Hint: First convert $\dfrac{1}{3{{x}^{2}}+13x+10}$ in the form of $\dfrac{E}{\left( 3x+10 \right)}+\dfrac{F}{\left( x+1 \right)}$, then apply the formula of $\int{\dfrac{dx}{Ax+B}}$ which is equal to $\dfrac{1}{\log }\left( Ax+B \right)+C.$ Then add them together to get the answer.

Complete step-by-step answer:
The given integral is,
$\int{\dfrac{dx}{3{{x}^{2}}+13x+10}}$
Now we will factorize the denominator by using the middle term factor. So, $3{{x}^{2}}+13x+10$ can be written as $3{{x}^{2}}+3x+10x+10$ which can further factorized and written as (3x + 10)(x + 1).
So, the given integral can be written as,
$\int{\dfrac{dx}{3{{x}^{2}}+13x+10}}=\int{\dfrac{dx}{\left( 3x+10 \right)\left( x+1 \right)}}$
If the integration is in form of $\int{\dfrac{dx}{\left( Ax+B \right)\left( Cx+D \right)}}$ then we can write as sum of $\int{\dfrac{Edx}{Ax+B}}$ and \[\int{\dfrac{Fdx}{Cx+D}}\]
Here A, B, C, D, E, F are constants.
So, at first we will express the fraction $\dfrac{1}{\left( 3x+10 \right)\left( x+1 \right)}$ as $\dfrac{E}{\left( 3x+10 \right)}+\dfrac{F}{\left( x+1 \right)}$, where E and F are constants. So we can write,
$\dfrac{1}{\left( 3x+10 \right)\left( x+1 \right)}=\dfrac{E}{3x+10}+\dfrac{F}{x+1}.........(i)$
Hence by cross multiplication, the numerator can be written as,
1 = E (x + 1) + F (3x + 10)
So, after separating ‘x’ terms and constant term we can write it as,
1 = x (E + 3F) + (E + 10F)
Now comparing the coefficients we get,
E + 3F = 0 as in the left hand side there are no terms related to x.

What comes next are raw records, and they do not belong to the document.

Lemma rooms_nonempty_invariant_witness :
  rooms_nonempty (step (Disconnect 1 "000123" (1010 * sec)) lobby).1
  ∧ last_connection_times (disconnect 1 "000123" (1010 * sec) lobby).1 !! "000123" = None.
Proof.
  assert (rooms_nonempty lobby) as Hlobby.
  { apply connect_rooms_nonempty. intros room conns. unfold init. cbn.
    by rewrite lookup_empty. }
  destruct (rooms_nonempty_invariant (Disconnect 1 "000123" (1010 * sec)) lobby Hlobby)
    as [Hinv Hlast].
  split; [exact Hinv|].
  destruct (Hlast 1%nat "000123" (1010 * sec)) as [_ Hdel].
  apply Hdel; vm_compute; [apply list_elem_of_here | reflexivity].
Defined.

(** C9. Redaction never mutates stored state.  After a Broadcast the caller's
    message object holds what it held before (a redacted payload is a fresh
    copy), as does every other object of the store; and Identify stores the
    label the client supplied, in safe rooms too: no later operation other
    than the socket's own [connect] or Identify rewrites it, the binding is
    that label until a disconnect removes it. *)
Theorem redaction_keeps_stored_state send_json_ok room_id message s h :
  (message < length h)%nat →
  let r := broadcast send_json_ok room_id message s h in
  deref (br_heap r) message = deref h message
  ∧ (∀ o, (o < length h)%nat → br_heap r !! o = h !! o)
  ∧ ∀ websocket client_id rid now,
      let s1 := (update_client_id websocket client_id rid now s).1.1 in
      oget websocket (client_ids s1) = Some client_id
      ∧ ∀ ops, Forall (fun o => binds websocket o = false) ops →
          oget websocket (client_ids (run ops s1)) = Some client_id
          ∨ oget websocket (client_ids (run ops s1)) = None.
Proof.
  intros Hlt r.
  assert (∀ o, (o < length h)%nat → br_heap r !! o = h !! o) as Hkeep.
  { intros o Ho. by apply broadcast_keeps_objects. }
  split; [by apply deref_stable|]. split; [done|].
  intros websocket client_id rid now s1.
  assert (oget websocket (client_ids s1) = Some client_id) as Hbound.
  { apply update_client_id_binds. }
  split; [done|]. intros ops Hops. apply run_keeps_label; auto.
Qed.

Lemma redaction_keeps_stored_state_witness :
  deref (br_heap (broadcast all_delivered "000123" 0 vault [alice_says_hi])) 0
  = alice_says_hi.
Proof.
  refine (proj1 (redaction_keeps_stored_state all_delivered "000123" 0 vault
                   [alice_says_hi] _)).
  simpl. lia.
Defined.

(** ** The idle sweep *)

Section sweep_facts.
Variable send_json_ok : nat → list (string * json) → bool.
Variables (now : Z) (clock : nat → Z).

Lemma surviving_idemp (o : option Z) :
  (o ≫= surviving now) ≫= surviving now = o ≫= surviving now.
Proof.
  destruct o as [t|]; [|done]. cbn. unfold surviving.
  destruct (decide (now - t > timeout_seconds * sec)) as [Hs|Hs]; [done|].
  cbn. by rewrite decide_False.
Qed.

Lemma activity_drop room_id client_id s room client :
  activity (with_last_activity_times (drop_activity room_id client_id) s) room client
  = if decide (room = room_id ∧ client = client_id) then None
    else activity s room client.
Proof.
  unfold activity, drop_activity. cbn.
  destruct (oget room_id (last_activity_times s)) as [clients|] eqn:Hroom.
  - destruct (omem client_id clients) eqn:Hmem.
    + destruct (decide (room = room_id)) as [->|Hr].
      * rewrite oget_oset_eq. cbn. destruct (decide (client = client_id)) as [->|Hc].
        -- rewrite decide_True by done. apply oget_odel_eq.
        -- rewrite decide_False by tauto. rewrite oget_odel_ne by done.
           by rewrite Hroom.
      * rewrite decide_False by tauto. by rewrite oget_oset_ne.
    + case_decide as Heq; [|done]. destruct Heq as [-> ->]. rewrite Hroom. cbn.
      unfold omem in Hmem. by destruct (oget client_id clients).
  - case_decide as Heq; [|done]. destruct Heq as [-> ->]. by rewrite Hroom.
Qed.

Lemma activity_disconnect websocket room_id t s room client :
  activity (disconnect websocket room_id t s).1 room client = activity s room client.
Proof. unfold activity. by rewrite disconnect_last_activity_times. Qed.

(** Handling one entry rewrites that entry and no other. *)
Lemma check_client_activity room_id client_id s room client :
  activity (check_client send_json_ok now clock room_id client_id s).1 room client
  = if decide (room = room_id ∧ client = client_id)
    then activity s room_id client_id ≫= surviving now
    else activity s room client.
Proof.
  unfold check_client.
  destruct (oget room_id (last_activity_times s)) as [clients|] eqn:Hroom.
  - case_bool_decide as Hstale.
    + assert (activity s room_id client_id ≫= surviving now = None) as Hgone.
      { unfold activity. rewrite Hroom. cbn.
        destruct (oget client_id clients) as [t|]; [|done]. cbn in *.
        unfold surviving. by rewrite decide_True. }
      rewrite Hgone.
      destruct (bound_websocket s room_id client_id (client_ids s)) as [ws|].
      * destruct (disconnect ws room_id (clock ws) _) as [s2 report] eqn:Hdisc.
        cbn. change s2 with (s2, report).1. rewrite <- Hdisc.
        rewrite activity_disconnect. apply activity_drop.
      * cbn. apply activity_drop.
    + cbn. case_decide as Heq; [|done]. destruct Heq as [-> ->].
      unfold activity. rewrite Hroom. cbn.
      destruct (oget client_id clients) as [t|]; [|done]. cbn in *.
      unfold surviving. by rewrite decide_False.
  - cbn. case_decide as Heq; [|done]. destruct Heq as [-> ->].
    unfold activity. by rewrite Hroom.
Qed.

Lemma check_clients_activity room_id ks : ∀ s room client,
  activity (for_each (check_client send_json_ok now clock room_id) ks s).1 room client
  = if decide (room = room_id ∧ client ∈ ks)
    then activity s room client ≫= surviving now
    else activity s room client.
Proof.
  induction ks as [|k ks IH]; intros s room client.
  - cbn. case_decide as Heq; [|done]. destruct Heq as [_ Hin].
    by apply elem_of_nil in Hin.
  - cbn. pose proof (check_client_activity room_id k s) as Hk.
    destruct (check_client send_json_ok now clock room_id k s) as [s1 evs].
    specialize (IH s1 room client).
    destruct (for_each _ ks s1) as [s2 evs']. cbn in *.
    rewrite IH, !Hk.
    destruct (decide (room = room_id)) as [->|Hr].
    + destruct (decide (client = k)) as [->|Hc].
      * rewrite (decide_True (P := room_id = room_id ∧ k = k)) by done.
        rewrite (decide_True (P := room_id = room_id ∧ k ∈ k :: ks))
          by (split; [done|apply list_elem_of_here]).
        case_decide; [apply surviving_idemp|done].
      * rewrite (decide_False (P := room_id = room_id ∧ client = k)) by tauto.
        destruct (decide (client ∈ ks)) as [Hin|Hout].
        -- rewrite !decide_True; [done| |done].
           split; [done|by apply list_elem_of_further].
        -- rewrite !decide_False; [done| |tauto].
           rewrite elem_of_cons. tauto.
    + rewrite !decide_False by tauto. done.
Qed.

Lemma activity_absent_key s room client :
  (∀ clients, oget room (last_activity_times s) = Some clients → client ∉ okeys clients) →
  activity s room client = None.
Proof.
  intros Hout. unfold activity.
  destruct (oget room (last_activity_times s)) as [clients|]; [|done]. cbn.
  destruct (oget client clients) as [t|] eqn:Hc; [|done].
  exfalso. eapply Hout; [done|]. by eapply oget_Some_keys.
Qed.

Lemma check_room_activity room_id s room client :
  activity (check_room send_json_ok now clock room_id s).1 room client
  = if decide (room = room_id)
    then activity s room client ≫= surviving now
    else activity s room client.
Proof.
  unfold check_room.
  destruct (oget room_id (last_activity_times s)) as [clients|] eqn:Hroom.
  - rewrite check_clients_activity.
    destruct (decide (room = room_id)) as [->|Hr].
    + destruct (decide (client ∈ okeys clients)) as [Hin|Hout].
      * by rewrite decide_True.
      * rewrite decide_False by tauto.
        rewrite (activity_absent_key s room_id client); [done|].
        intros clients' Hc. congruence.
    + by rewrite decide_False by tauto.
  - cbn. case_decide as Heq; [|done]. subst room.
    unfold activity. by rewrite Hroom.
Qed.

Lemma check_rooms_activity rs : ∀ s room client,
  activity (for_each (check_room send_json_ok now clock) rs s).1 room client
  = if decide (room ∈ rs)
    then activity s room client ≫= surviving now
    else activity s room client.
Proof.
  induction rs as [|r rs IH]; intros s room client.
  - cbn. case_decide as Hin; [|done]. by apply elem_of_nil in Hin.
  - cbn. pose proof (check_room_activity r s) as Hr.
    destruct (check_room send_json_ok now clock r s) as [s1 evs].
    specialize (IH s1 room client).
    destruct (for_each _ rs s1) as [s2 evs']. cbn in *.
    rewrite IH, !Hr.
    destruct (decide (room = r)) as [->|Hne].
    + rewrite (decide_True (P := r ∈ r :: rs)) by apply list_elem_of_here.
      case_decide; [apply surviving_idemp|done].
    + destruct (decide (room ∈ rs)) as [Hin|Hout].
      * by rewrite decide_True by (by apply list_elem_of_further).
      * rewrite decide_False; [done|]. rewrite elem_of_cons. tauto.
Qed.

Lemma cleanup_room_activity room_id s room client :
  activity (cleanup_room room_id s).1 room client = activity s room client.
Proof.
  unfold cleanup_room.
  destruct (oget room_id (last_activity_times s)) as [[|e clients]|] eqn:Hroom;
    [|done|done].
  cbn. unfold activity. cbn. destruct (decide (room = room_id)) as [->|Hne].
  - by rewrite oget_odel_eq, Hroom.
  - by rewrite oget_odel_ne.
Qed.

Lemma cleanup_rooms_activity rs : ∀ s room client,
  activity (for_each cleanup_room rs s).1 room client = activity s room client.
Proof.
  induction rs as [|r rs IH]; intros s room client; [done|].
  cbn. pose proof (cleanup_room_activity r s room client) as Hr.
  destruct (cleanup_room r s) as [s1 evs]. specialize (IH s1 room client).
  destruct (for_each cleanup_room rs s1) as [s2 evs']. cbn in *. congruence.
Qed.

(** A whole pass: every entry older than the timeout is gone, every other
    entry is as it was, whichever sends failed on the way. *)
Lemma check_timeout_pass_activity s room client :
  activity (check_timeout_pass send_json_ok now clock s).1 room client
  = activity s room client ≫= surviving now.
Proof.
  unfold check_timeout_pass.
  pose proof (check_rooms_activity (okeys (last_activity_times s)) s room client) as H1.
  destruct (for_each (check_room send_json_ok now clock) _ s) as [s1 evs].
  pose proof (cleanup_rooms_activity (okeys (last_activity_times s1)) s1 room client) as H2.
  destruct (for_each cleanup_room _ s1) as [s2 evs']. cbn in *.
  rewrite H2, H1. case_decide as Hin; [done|].
  unfold activity. destruct (oget room (last_activity_times s)) eqn:Hroom; [|done].
  exfalso. apply Hin. by eapply oget_Some_keys.
Qed.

E + 10F = 1 as in the right hand side 1 is the constant term.
Now as we know,
E + 3F = 0
So we can write it as,
E = -3F
Now substituting, E = -3F in E + 10F = 1 we get,
-3F + 10F = 1
So,
$F=\dfrac{1}{7}$
Now as we know, E = -3F, so we get
$E=\dfrac{-3}{7}$
Hence we can write the equation (i) as,
$\dfrac{1}{\left( 3x+10 \right)\left( x+1 \right)}=\dfrac{-3}{7}\left\{ \dfrac{1}{\left( 3x+10 \right)} \right\}+\dfrac{1}{7}\left\{ \dfrac{1}{\left( x+1 \right)} \right\}$
Now we will integrate,
$\int{\dfrac{dx}{\left( 3x+10 \right)\left( x+1 \right)}=\dfrac{-3}{7}\int{\dfrac{dx}{3x+10}+\dfrac{1}{7}\int{\dfrac{dx}{x+1}}}}$
Here we will apply formula that $\int{\dfrac{dx}{Ax+B}=\dfrac{\log \left( Ax+B \right)}{A}+C}$ where A, B, C are the constant terms.

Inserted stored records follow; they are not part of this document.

(** * UnoWiFi_DSC: digital setting circles on the Uno+WiFi board

    A shallow embedding of [UnoWiFi_DSC.ino].  The ESP8266 half (the part
    under [#if defined(ESP8266)]) is modelled in full: the serial line
    parser [readFromSerial], the run loop [loop], the TCP server
    [attendTcpRequests] and the WiFi bootstrap [setup].  Of the Arduino Uno
    half only the line it sends matters here ([Uno.loop]).  The properties
    of the position synchronisation and query serving layer follow the
    definitions.

    C [int] and [long] are both 32 bits wide on the ESP8266; they are
    modelled as [Z].  A byte is a [Z] in [0, 255], and [Serial.read()]
    yields [-1] when the receive queue is empty. *)

From Stdlib Require Import ZArith Lia.
From Stdlib Require Import String.
From stdpp Require Import base tactics option list.

Local Open Scope Z_scope.

(** ** Configuration ([#define]s of the sketch) *)

Definition AZIMUTH_TOTAL_STEPS : Z := 10200.
Definition ALTITUDE_TOTAL_STEPS : Z := 10200.
Definition MAX_SRV_CLIENTS : nat := 3.
Definition BUFFER_SIZE : Z := 80.

(** Limits of the 32-bit [long] of the ESP8266 tool chain. *)
Definition LONG_MAX : Z := 2147483647.
Definition LONG_MIN : Z := -2147483648.

(** ASCII codes used by the sketch. *)
Definition NUL : Z := 0.
Definition TAB : Z := 9.
Definition LF : Z := 10.
Definition CR : Z := 13.

(** ** The serial line parser *)

(** [char buf[BUFFER_SIZE]] together with the [static int pos] of
    [readFromSerial]. *)
Record line_state := LineState { buf : list Z; pos : Z }.

(** Globals are zero-initialised at process start. *)
Definition line_init : line_state :=
  {| buf := replicate (Z.to_nat BUFFER_SIZE) 0; pos := 0 |}.

(** Conversion of an [int] to the 8-bit [char] stored in the buffer. *)
Definition to_char (c : Z) : Z := c mod 256.

(** [int readFromSerial(char *buffer)], with the result of
    [Serial.read()] passed in as [character].  Returns the function's
    result and the state it leaves behind.  [pos] is only incremented
    below [BUFFER_SIZE - 1], so the 32-bit [int] cannot wrap. *)
Definition readFromSerial (st : line_state) (character : Z) : Z * line_state :=
  if 0 <? character then
    if character =? CR then (0, st)
    else if character =? LF then
      (pos st, {| buf := buf st; pos := 0 |})
    else if pos st <? BUFFER_SIZE - 1 then
      let b1 := <[Z.to_nat (pos st) := to_char character]> (buf st) in
      let b2 := <[Z.to_nat (pos st + 1) := 0]> b1 in
      (0, {| buf := b2; pos := pos st + 1 |})
    else (0, st)
  else (0, st).

(** [Serial.read()]: the oldest byte of the receive queue, or [-1]. *)
Definition Serial_read (q : list Z) : Z * list Z :=
  match q with
  | [] => (-1, [])
  | b :: q' => (b, q')
  end.

(** The parser driven by a sequence of [Serial.read()] results. *)
Definition feed (st : line_state) (cs : list Z) : line_state :=
  foldl (fun s c => snd (readFromSerial s c)) st cs.

(** ** [atol] of the C library

    [atol(s)] is [strtol(s, NULL, 10)]: white space is skipped, an optional
    sign is read, then the longest run of decimal digits; the result is 0
    when there is no digit, and is clamped to the range of [long].  The
    scan stops at the first byte that is not a digit, the terminating NUL
    included. *)

Definition isspace (c : Z) : bool := (c =? 32) || ((9 <=? c) && (c <=? 13)).
Definition isdigit (c : Z) : bool := (48 <=? c) && (c <=? 57).

Fixpoint skip_space (s : list Z) : list Z :=
  match s with
  | c :: s' => if isspace c then skip_space s' else s
  | [] => []
  end.

Fixpoint digits_value (acc : Z) (s : list Z) : Z :=
  match s with
  | c :: s' => if isdigit c then digits_value (acc * 10 + (c - 48)) s' else acc
  | [] => acc
  end.

Definition atol (s : list Z) : Z :=
  match skip_space s with
  | c :: s' =>
      if c =? 45 then Z.max LONG_MIN (- digits_value 0 s')
      else if c =? 43 then Z.min LONG_MAX (digits_value 0 s')
      else Z.min LONG_MAX (digits_value 0 (c :: s'))
  | [] => 0
  end.

(** ** Formatting: [sprintf], [snprintf] and [println] *)

(** Bytes of a string literal. *)
Fixpoint bytes (s : string) : list Z :=
  match s with
  | EmptyString => []
  | String a s' => Z.of_N (Ascii.N_of_ascii a) :: bytes s'
  end.

(** Decimal digits of a non-negative number, most significant first.  The
    fuel is an upper bound on the number of digits. *)
Fixpoint dec_digits (fuel : nat) (n : Z) (acc : list Z) : list Z :=
  match fuel with
  | O => acc
  | S f =>
      let acc' := (48 + n mod 10) :: acc in
      if n <? 10 then acc' else dec_digits f (n / 10) acc'
  end.

(** Conversion [%u]. *)
Definition fmt_unsigned (n : Z) : list Z :=
  dec_digits (S (Z.to_nat (Z.log2 n))) n [].

(** Conversion [%i] (of an [int] or a [long]: both 32 bits wide here). *)
Definition fmt_long (z : Z) : list Z :=
  if z <? 0 then 45 :: fmt_unsigned (- z) else fmt_unsigned z.

(** [sprintf(response, "%i\t%i\t\n", Azimuth_pos, Altitude_pos)]: the
    string left in [response]; [sprintf] returns its length. *)
Definition Q_response (az alt : Z) : list Z :=
  fmt_long az ++ [TAB] ++ fmt_long alt ++ [TAB; LF].

(** [snprintf(response, 20, "%u-%u", ...)]: at most 19 characters. *)
Definition H_response : list Z :=
  take 19 (fmt_unsigned AZIMUTH_TOTAL_STEPS ++ [45] ++ fmt_unsigned ALTITUDE_TOTAL_STEPS).

(** [Print::println(const char* )] sends the string, then CR LF. *)
Definition println (s : list Z) : list Z := s ++ [CR; LF].

(** The literal written first by the [G] branch. *)
Definition http_header : list Z :=
  bytes "HTTP/1.1 200 OK" ++ [CR; LF] ++
  bytes "Content-type: text/plain" ++ [CR; LF] ++
  bytes "Content-length:".

(** ** The Arduino Uno half

    Its [loop] waits 100 ms, then sends the count of the azimuth encoder
    with [Serial.println(long)]: the signed decimal digits, then CR LF. *)

Module Uno.

Definition loop (AzimuthEncoder : Z) : list Z := println (fmt_long AzimuthEncoder).

End Uno.

(** ** The TCP side: [WiFiServer server] and [WiFiClient serverClients[]]

    The ESP8266WiFi library is not part of the sketch.  Its objects are
    modelled by what the sketch can observe of them: a connection has a
    peer that may have closed it, bytes received and not yet read, and the
    bytes the sketch has written to it.  A [WiFiClient] is either empty or
    a handle to one connection, named by its index in [conns]. *)

Record conn := Conn {
  established : bool;   (* the peer has not closed, nor has the server *)
  rx : list Z;          (* received, not yet read *)
  tx : list Z;          (* written by the sketch, oldest first *)
  stopped : bool        (* closed by [WiFiClient::stop()] *)
}.

Definition fresh_conn : conn :=
  {| established := true; rx := []; tx := []; stopped := false |}.

Record tcp_state := Tcp {
  serverClients : list (option nat);   (* WiFiClient serverClients[MAX_SRV_CLIENTS] *)
  conns : list conn;                   (* every connection the stack accepted *)
  unclaimed : list nat                 (* the server's queue of pending connections *)
}.

Definition tcp_init : tcp_state :=
  {| serverClients := replicate MAX_SRV_CLIENTS None; conns := []; unclaimed := [] |}.

Definition set_clients (l : list (option nat)) (t : tcp_state) : tcp_state :=
  {| serverClients := l; conns := conns t; unclaimed := unclaimed t |}.
Definition set_conns (l : list conn) (t : tcp_state) : tcp_state :=
  {| serverClients := serverClients t; conns := l; unclaimed := unclaimed t |}.
Definition set_unclaimed (l : list nat) (t : tcp_state) : tcp_state :=
  {| serverClients := serverClients t; conns := conns t; unclaimed := l |}.

(** [serverClients[i]]. *)
Definition slot (t : tcp_state) (i : nat) : option nat :=
  default None (serverClients t !! i).

(** [WiFiClient::operator bool()]: the handle is not empty. *)
Definition client_bool (h : option nat) : bool :=
  match h with Some _ => true | None => false end.

(** [WiFiClient::available()]. *)
Definition client_available (t : tcp_state) (h : option nat) : Z :=
  match h ≫= (fun c => conns t !! c) with
  | Some k => Z.of_nat (length (rx k))
  | None => 0
  end.

(** [WiFiClient::connected()]: established, or data still to be read. *)
Definition client_connected (t : tcp_state) (h : option nat) : bool :=
  match h ≫= (fun c => conns t !! c) with
  | Some k => established k || (0 <? client_available t h)
  | None => false
  end.

Definition close_conn (k : conn) : conn :=
  {| established := false; rx := []; tx := tx k; stopped := true |}.

(** The effect of [WiFiClient::stop()] on the connection behind a handle. *)
Definition client_stop (h : option nat) (t : tcp_state) : tcp_state :=
  match h with
  | Some c => set_conns (alter close_conn c (conns t)) t
  | None => t
  end.

(** [WiFiClient::write]: the bytes are handed to the connection. *)
Definition client_write (c : nat) (bs : list Z) (t : tcp_state) : tcp_state :=
  set_conns (alter (fun k => {| established := established k; rx := rx k;
                                tx := tx k ++ bs; stopped := stopped k |}) c (conns t)) t.

(** [WiFiClient::read()]: the oldest unread byte, or [-1]. *)
Definition client_read (c : nat) (t : tcp_state) : Z * tcp_state :=
  match conns t !! c with
  | Some k =>
      match rx k with
      | b :: r =>
          (b, set_conns (<[c := {| established := established k; rx := r;
                                   tx := tx k; stopped := stopped k |}]> (conns t)) t)
      | [] => (-1, t)
      end
  | None => (-1, t)
  end.

(** [while (serverClients[i].available()) character = serverClients[i].read();] *)
Definition client_drain (c : nat) (t : tcp_state) : tcp_state :=
  set_conns (alter (fun k => {| established := established k; rx := [];
                                tx := tx k; stopped := stopped k |}) c (conns t)) t.

(** [WiFiServer::hasClient()] and [WiFiServer::available()]. *)
Definition server_hasClient (t : tcp_state) : bool :=
  match unclaimed t with [] => false | _ :: _ => true end.

Definition server_available (t : tcp_state) : option nat * tcp_state :=
  match unclaimed t with
  | [] => (None, t)
  | c :: q => (Some c, set_unclaimed q t)
  end.

(** The test of line 145: a free or disconnected spot. *)
Definition spot_free (t : tcp_state) (i : nat) : bool :=
  negb (client_bool (slot t i)) || negb (client_connected t (slot t i)).

(** The [for] loop of lines 143-153, from index [i] with [n] iterations
    left; returns the value of [i] on exit. *)
Fixpoint accept_scan (n : nat) (i : nat) (t : tcp_state) : nat * tcp_state :=
  match n with
  | O => (i, t)
  | S n' =>
      if spot_free t i then
        let t1 := if client_bool (slot t i) then client_stop (slot t i) t else t in
        let '(h, t2) := server_available t1 in
        (i, set_clients (<[i := h]> (serverClients t2)) t2)
      else accept_scan n' (S i) t
  end.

So we can write $\int{\dfrac{dx}{3x+10}=\dfrac{\log \left( 3x+10 \right)}{3}}+C$ where C be any constant term and $\int{\dfrac{dx}{x+2}=\log x+1+{{C}_{2}}}$ where ${{C}_{2}}$ is also a constant term
So now we can write,
$\int{\dfrac{dx}{\left( 3x+10 \right)\left( x+1 \right)}=\dfrac{-3}{7}\dfrac{\log \left( 3x+10 \right)}{3}+\dfrac{1}{7}\log \left( x+1 \right)+{{C}_{1}}+{{C}_{2}}}$
Which is simplified as,
\[\int{\dfrac{dx}{\left( 3x+10 \right)\left( x+1 \right)}=}-\dfrac{\log \left( 3x+10 \right)}{7}+\dfrac{\log \left( x+1 \right)}{7}+C\]
Here ‘C’ is the sum of the constants.
The answer of integration is $-\dfrac{\log \left( 3x+10 \right)}{7}+\dfrac{\log \left( x+1 \right)}{7}+C$

Note: Students must be careful while taking middle term factors and changing them into products of linear factors. They should also be careful about the calculation while taking out the value of coefficients.
Another approach is to convert the denominator in the form of $\left( {{x}^{2}}-{{a}^{2}} \right)$, the apply the formula, $\int{\dfrac{1}{{{x}^{2}}-{{a}^{2}}}dx=\dfrac{1}{2a}\log \left| \dfrac{x-a}{x+a} \right|+C}$
In this method also you will get the same answer.